**Task objective:** Look through the data below. Collect every line where the word "verification" occurs.

-- Data extract follows --

(* ===== verification/Path.v ===== *)
(** * Paths (apps/lib/libmeinos/path.c, apps/include/path.h)

    A path is a string cut into its parts.  The parts point into one copy of
    the string, each ended by the NUL that replaced a slash, so they are
    separate strings and the model keeps them as a list; [num_parts] is its
    length.  Clearing a part ([memset] over its length, or a NUL in front)
    makes it the empty string. *)

From S2P Require Import Prelude.

Abbreviation str := (list Z).

Definition SLASH : Z := 47.
Definition DOT : str := [46].
Definition DOTDOT : str := [46; 46].

Record path_t := Path { root : bool; parts : list str }.

(** [path_parse]: the number of parts, then one part per round. *)
Definition count_slashes (s : str) : nat := length (filter (fun c => c = SLASH) s).

Fixpoint next_part (s : str) : str * str :=
  match s with
  | [] => ([], [])
  | c :: s => if c =? SLASH then ([], s) else let '(a, b) := next_part s in (c :: a, b)
  end.

Fixpoint cut_parts (n : nat) (s : str) : list str :=
  match n with
  | O => []
  | S n => let '(a, b) := next_part s in a :: cut_parts n b
  end.

Definition path_parse (path : option str) : option path_t :=
  s ← path;
  Some (Path (match s with c :: _ => c =? SLASH | [] => false end) (cut_parts (1 + count_slashes s) s)).

Definition is_empty (p : str) : bool := match p with [] => true | _ => false end.

(** [for (j=i-1;j>=0;j--)]: the last part in front that is not empty. *)
Fixpoint clear_previous (j : nat) (ps : list str) : list str :=
  match j with
  | O => ps
  | S j => if is_empty (ps !!! j) then clear_previous j ps else <[j := []]> ps
  end.
(* ===== verification/Pack.v ===== *)
(** * Packed data (lib/libmeinos/pack.c, include/pack.h)

    Values of different types written one after the other into a buffer, and
    read back in the same order.  [packg] and [unpackg] are macros over a type;
    the model takes the number of its bytes. *)

From S2P Require Import Prelude Machine CString.

Record pack_t := Pack { cur : Z; pbuf : Z }.

Definition pack_create (buf : Z) : pack_t := Pack buf buf.
Definition pack_reset (p : pack_t) : pack_t := Pack (pbuf p) (pbuf p).
Definition pack_sizeof (p : pack_t) : Z := cur p - pbuf p.
Definition advance (p : pack_t) (n : Z) : pack_t := Pack (cur p + n) (pbuf p).

(** The [n] bytes of an unsigned value. *)
Fixpoint le_bytes (n : nat) (v : Z) : list Z :=
  match n with O => [] | S n => w8 v :: le_bytes n (v / 256) end.

Definition packg (n : nat) (v : Z) (p : pack_t) : cmd bytes pack_t :=
  stn (cur p) (le_bytes n v);; mret (advance p (Z.of_nat n)).

Definition packstr (s : Z) (p : pack_t) : cmd bytes pack_t :=
  strcpy (cur p) s;; n ← strlen s; mret (advance p (n + 1)).

Definition packnstr (s maxlen : Z) (p : pack_t) : cmd bytes pack_t :=
  strncpy (cur p) s maxlen;; n ← strlen (cur p); mret (advance p (n + 1)).

Definition packdata (data size : Z) (p : pack_t) : cmd bytes pack_t :=
  p ← packg 4 size p; memcpy (cur p) data size;; mret (advance p size).

Definition unpackg (n : nat) (p : pack_t) : cmd bytes (Z * pack_t) :=
  bs ← ldn n (cur p); mret (le32 bs, advance p (Z.of_nat n)).

Definition unpackstr (p : pack_t) : cmd bytes (Z * pack_t) :=
  n ← strlen (cur p); mret (cur p, advance p (n + 1)).

Definition unpackdata (data : Z) (p : pack_t) : cmd bytes pack_t :=
  '(size, p) ← unpackg 4 p; memcpy data (cur p) size;; mret (advance p size).

(** * Properties *)

(** What can be packed: a value of [n] bytes, the string at an address, the
    bytes at an address. *)
Inductive item := Int (n : nat) (v : Z) | Str (a : Z) (s : list Z) | Data (a : Z) (bs : list Z).

Definition pack_item (it : item) : pack_t -> cmd bytes pack_t :=
  match it with Int n v => packg n v | Str a _ => packstr a | Data a bs => packdata a (Z.of_nat (length bs)) end.

Fixpoint pack_items (its : list item) (p : pack_t) : cmd bytes pack_t :=
  match its with [] => mret p | it :: its => p ← pack_item it p; pack_items its p end.

Definition item_bytes (it : item) : list Z :=
  match it with
  | Int n v => le_bytes n v
  | Str _ s => s ++ [0]
  | Data _ bs => le_bytes 4 (Z.of_nat (length bs)) ++ bs
  end.

Definition all_bytes (its : list item) : list Z := concat (item_bytes <$> its).
Definition len (bs : list Z) : Z := Z.of_nat (length bs).

(** The item is in memory, outside the buffer [b], [b]+[n]. *)
Definition item_ok (m : bytes) (b n : Z) (it : item) : Prop :=
  match it with
  | Int k v => 0 <= v < 256 ^ Z.of_nat k
  | Str a s => cstr m a s /\ a <> NULL /\ (a + len (s ++ [0]) <= b \/ b + n <= a)
  | Data a bs => block m a bs /\ Forall is_byte bs /\ len bs < 4294967296 /\ (a + len bs <= b \/ b + n <= a)
  end.

Lemma le_bytes_length n v : length (le_bytes n v) = n.
Proof. revert v. induction n as [|n IH]; intros v; simpl; [done|]. by rewrite IH. Qed.

Lemma le_bytes_byte n v : Forall is_byte (le_bytes n v).
Proof. revert v. induction n as [|n IH]; intros v; simpl; constructor; [apply w8_range|apply IH]. Qed.

Lemma le_bytes_value n v : 0 <= v < 256 ^ Z.of_nat n -> le32 (le_bytes n v) = v.
Proof.
  revert v. induction n as [|n IH]; intros v Hv; [simpl in *; lia|].
  rewrite Nat2Z.inj_succ, Z.pow_succ_r in Hv by lia.
  change (le32 (le_bytes (S n) v)) with (w8 v + 256 * le32 (le_bytes n (v / 256))). rewrite IH.
  - unfold w8. pose proof (Z.div_mod v 256 ltac:(lia)). lia.
  - split; [apply Z.div_pos; lia|]. apply Z.div_lt_upper_bound; lia.
Qed.

(** ** Packing one item *)

Lemma stn_block_put a bs m n : n = len bs -> Forall is_byte bs -> mapped m a n -> stn a bs m = Ret tt (put a bs m).
Proof. intros -> Hf Hm. by apply stn_put. Qed.

Lemma strcpy_put m dest src s :
  cstr m src s -> mapped m dest (len (s ++ [0])) -> dest < src \/ src + len (s ++ [0]) <= dest ->
  strcpy dest src m = Ret dest (put dest (s ++ [0]) m).
Proof.
  intros Hs Hm Hd. unfold strcpy.
  pose proof (strcpy_loop_ok m s dest src (scan_fuel m) 0 Hs Hm Hd ltac:(lia)
    (scan_fuel_ok m src s (proj1 Hs))) as H.
  rewrite (bind_Ret _ _ m _ _ H), (bind_Ret _ _ _ tt (put dest (s ++ [0]) m)); [done|].
  rewrite st_ok; [|unfold is_byte; lia|].
  - unfold fwd. by rewrite take_app_length, put_app.
  - apply (put_mapped _ _ _ dest (len (s ++ [0]))); [done|]. unfold len. rewrite length_app. simpl. lia.
Qed.

Lemma pack_item_ok m it p b n :
  item_ok m b n it -> mapped m (cur p) (len (item_bytes it)) ->
  b <= cur p -> cur p + len (item_bytes it) <= b + n ->
  pack_item it p m = Ret (advance p (len (item_bytes it))) (put (cur p) (item_bytes it) m).
Proof.
  intros Hit Hm Hb Hn. destruct it as [k v|a s|a bs]; cbn [pack_item item_bytes item_ok] in *.
  - unfold packg. rewrite (bind_Ret _ _ _ _ _ (stn_block_put _ _ _ _ eq_refl (le_bytes_byte k v) Hm)).
    unfold len. by rewrite le_bytes_length.
  - destruct Hit as (Hc & Hnn & Hd). unfold packstr.
    rewrite (bind_Ret _ _ _ _ _ (strcpy_put m (cur p) a s Hc Hm ltac:(unfold len in *; lia))).
    assert (Hc' : cstr (put (cur p) (s ++ [0]) m) a s).
    { split; [|apply Hc]. apply block_put_out; [unfold len in *; lia|apply Hc]. }
    rewrite (bind_Ret _ _ _ _ _ (strlen_ok _ a s Hnn Hc')). unfold len. rewrite length_app. simpl.
    unfold mret, cmd_ret. do 2 f_equal. lia.
  - destruct Hit as (Hbs & Hf & Hlt & Hd). unfold packdata, packg.
    set (hb := le_bytes 4 (Z.of_nat (length bs))) in *.
    assert (Lh : len hb = 4) by done.
    assert (La : len (hb ++ bs) = 4 + len bs) by (unfold len; rewrite length_app, Nat2Z.inj_add; done).
    rewrite La in *. rewrite bind_assoc.
    rewrite (bind_Ret _ _ m tt (put (cur p) hb m)).
    2: { apply (stn_block_put _ _ _ 4); [done|apply le_bytes_byte|]. intros i Hi. apply Hm. unfold len. lia. }
    rewrite bind_ret. cbn [cur advance].
    rewrite (bind_Ret _ _ _ _ _ (memcpy_ok (put (cur p) hb m) (cur p + Z.of_nat 4) a bs (Z.of_nat (length bs)) eq_refl Hf
      ltac:(apply block_put_out; [unfold len in *; lia|done])
      ltac:(apply put_mapped; intros i Hi; rewrite <- Z.add_assoc; apply Hm; unfold len; lia) ltac:(unfold len in *; lia))).
    rewrite put_app. unfold mret, cmd_ret, advance. cbn [cur pbuf]. f_equal. f_equal. unfold len. lia.
Qed.

(** ** All items *)

Lemma item_ok_put m b n c bs it :
  b <= c -> c + len bs <= b + n -> item_ok m b n it -> item_ok (put c bs m) b n it.
Proof.
  intros Hb Hn. unfold len in *. destruct it as [k v|a s|a ds]; cbn [item_ok]; [done|..].
  - intros ([Hc Hf] & Hnn & Hd). unfold len in *. split_and!; [split; [|done]|done..].
    apply block_put_out; [lia|done].
  - intros (Hbs & Hf & Hlt & Hd). unfold len in *. split_and!; [|done..]. apply block_put_out; [lia|done].
Qed.

Lemma pack_items_ok its : forall m p b n,
  Forall (item_ok m b n) its -> mapped m b n -> b <= cur p -> cur p + len (all_bytes its) <= b + n ->
  pack_items its p m = Ret (advance p (len (all_bytes its))) (put (cur p) (all_bytes its) m).
Proof.
  induction its as [|it its IH]; intros m p b n Hok Hm Hb Hn; cbn [pack_items].
  { unfold mret, cmd_ret, advance. destruct p. simpl. by rewrite Z.add_0_r. }
  apply Forall_cons in Hok as [Hit Hok].
  change (all_bytes (it :: its)) with (item_bytes it ++ all_bytes its) in *.
  assert (La : len (item_bytes it ++ all_bytes its) = len (item_bytes it) + len (all_bytes its))
    by (unfold len; rewrite length_app; lia).
  rewrite La in *. assert (0 <= len (all_bytes its)) by (unfold len; lia).
  assert (0 <= len (item_bytes it)) by (unfold len; lia).
  rewrite (bind_Ret _ _ _ _ _ (pack_item_ok m it p b n Hit ltac:(intros i Hi; replace (cur p + i) with (b + (cur p - b + i)) by lia; apply Hm; lia) Hb ltac:(lia))).
  rewrite (IH _ (advance p (len (item_bytes it))) b n); cbn [advance cur].
  - rewrite put_app. unfold advance. cbn [cur pbuf]. do 2 f_equal. lia.
  - eapply Forall_impl; [exact Hok|]. intros it'. apply item_ok_put; [done|lia].
  - by apply put_mapped.
  - lia.
  - lia.
Qed.

(** Reading one item back at its place. *)
Definition unpacks (b n : Z) (q : pack_t) (m : bytes) (it : item) : Prop :=
  let q' := advance q (len (item_bytes it)) in
  match it with
  | Int k v => unpackg k q m = Ret (v, q') m
  | Str _ s => unpackstr q m = Ret (cur q, q') m /\ cstr m (cur q) s
  | Data _ bs => forall dst, mapped m dst (len bs) -> dst + len bs <= b \/ b + n <= dst ->
      unpackdata dst q m = Ret q' (put dst bs m)
  end.

Lemma unpack_ok m0 m b n q it :
  item_ok m0 b n it -> block m (cur q) (item_bytes it) -> 0 < b <= cur q ->
  cur q + len (item_bytes it) <= b + n -> unpacks b n q m it.
Proof.
  intros Hit Hb Hq Hn. unfold unpacks. destruct it as [k v|a s|a bs]; cbn [item_bytes item_ok] in *.
  - unfold unpackg. rewrite (bind_Ret _ _ _ _ _ (ldn_block k _ _ m (le_bytes_length k v) Hb)).
    unfold len. by rewrite le_bytes_value, le_bytes_length.
  - destruct Hit as ([_ Hf] & _). assert (Hc : cstr m (cur q) s) by by split. split; [|done].
    unfold unpackstr. rewrite (bind_Ret _ _ _ _ _ (strlen_ok m (cur q) s ltac:(unfold NULL; lia) Hc)).
    unfold len. rewrite length_app. simpl. unfold mret, cmd_ret. do 3 f_equal. lia.
  - intros dst Hd Hap. destruct Hit as (_ & Hf & Hlt & _). unfold unpackdata, unpackg.
    apply block_app in Hb as [B1 B2]. rewrite le_bytes_length in B2. rewrite bind_assoc.
    rewrite (bind_Ret _ _ _ _ _ (ldn_block 4 _ _ m (le_bytes_length 4 _) B1)), bind_ret. cbn [advance cur pbuf].
    rewrite le_bytes_value by (unfold len in *; lia). unfold len in *. rewrite length_app, le_bytes_length in *.
    rewrite (bind_Ret _ _ _ _ _ (memcpy_ok m dst (cur q + Z.of_nat 4) bs _ eq_refl Hf B2 Hd ltac:(lia))).
    unfold mret, cmd_ret, advance. cbn [cur pbuf]. do 2 f_equal. lia.
Qed.

(** packing and unpacking are inverse: after packing any items into a buffer
    with room for them, each item is read back at its place in the order of
    packing, and reading moves on to the next one; nothing outside the packed
    bytes is written. *)
Theorem pack_roundtrip m b n pre it post :
  Forall (item_ok m b n) (pre ++ it :: post) -> mapped m b n -> 0 < b ->
  len (all_bytes (pre ++ it :: post)) <= n ->
  exists m', pack_items (pre ++ it :: post) (pack_create b) m =
      Ret (Pack (b + len (all_bytes (pre ++ it :: post))) b) m' /\
    unpacks b n (Pack (b + len (all_bytes pre)) b) m' it /\
    (forall a, a < b \/ b + len (all_bytes (pre ++ it :: post)) <= a -> m' !! a = m !! a).
Proof.
  intros Hok Hm Hb Hn. eexists. split; [|split].
  - apply (pack_items_ok _ m (pack_create b) b n Hok Hm); simpl; lia.
  - assert (E : all_bytes (pre ++ it :: post) = all_bytes pre ++ item_bytes it ++ all_bytes post).
    { unfold all_bytes. by rewrite fmap_app, concat_app. }
    apply Forall_app in Hok as [_ [Hit _]%Forall_cons]. rewrite E in *. unfold len in Hn. rewrite !length_app in Hn.
    apply (unpack_ok m _ b n _ it Hit); cbn [cur]; unfold len; [|lia|lia].
    pose proof (put_block b (all_bytes pre ++ item_bytes it ++ all_bytes post) m) as H.
    apply block_app in H as [_ [H _]%block_app]. exact H.
  - intros a Ha. apply put_lookup_out. exact Ha.
Qed.

(** A number, the string "AB" at 200 and another number, packed at 100. *)
Definition pack_memory : bytes := put 200 [65; 66; 0] (put 100 [0; 0; 0; 0; 0; 0; 0; 0; 0; 0] ∅).

Lemma pack_roundtrip_witness :
  exists m', pack_items [Int 4 1000; Str 200 [65; 66]; Int 2 7] (pack_create 100) pack_memory = Ret (Pack 109 100) m' /\
    unpacks 100 10 (Pack 104 100) m' (Str 200 [65; 66]) /\
    (forall a, a < 100 \/ 100 + 9 <= a -> m' !! a = pack_memory !! a).
Proof.
  apply (pack_roundtrip pack_memory 100 10 [Int 4 1000] (Str 200 [65; 66]) [Int 2 7]).
  - constructor; [split; vm_compute; [discriminate|reflexivity]|].
    constructor; [|constructor; [split; vm_compute; [discriminate|reflexivity]|constructor]].
    split; [split; [apply put_block|repeat constructor; lia]|]. split; [unfold NULL; lia|].
    right. unfold len. simpl. lia.
  - apply put_mapped. intros i Hi.
    destruct (lookup_lt_is_Some_2 [0; 0; 0; 0; 0; 0; 0; 0; 0; 0] (Z.to_nat i)) as [v Hv]; [simpl; lia|].
    exists v. replace i with (Z.of_nat (Z.to_nat i)) by lia. by apply put_block.
  - lia.
  - vm_compute. discriminate.
Defined.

-- Data extract concluded --

**Solved problem:**
(* ===== verification/Path.v ===== *)
(* ===== verification/Pack.v ===== *)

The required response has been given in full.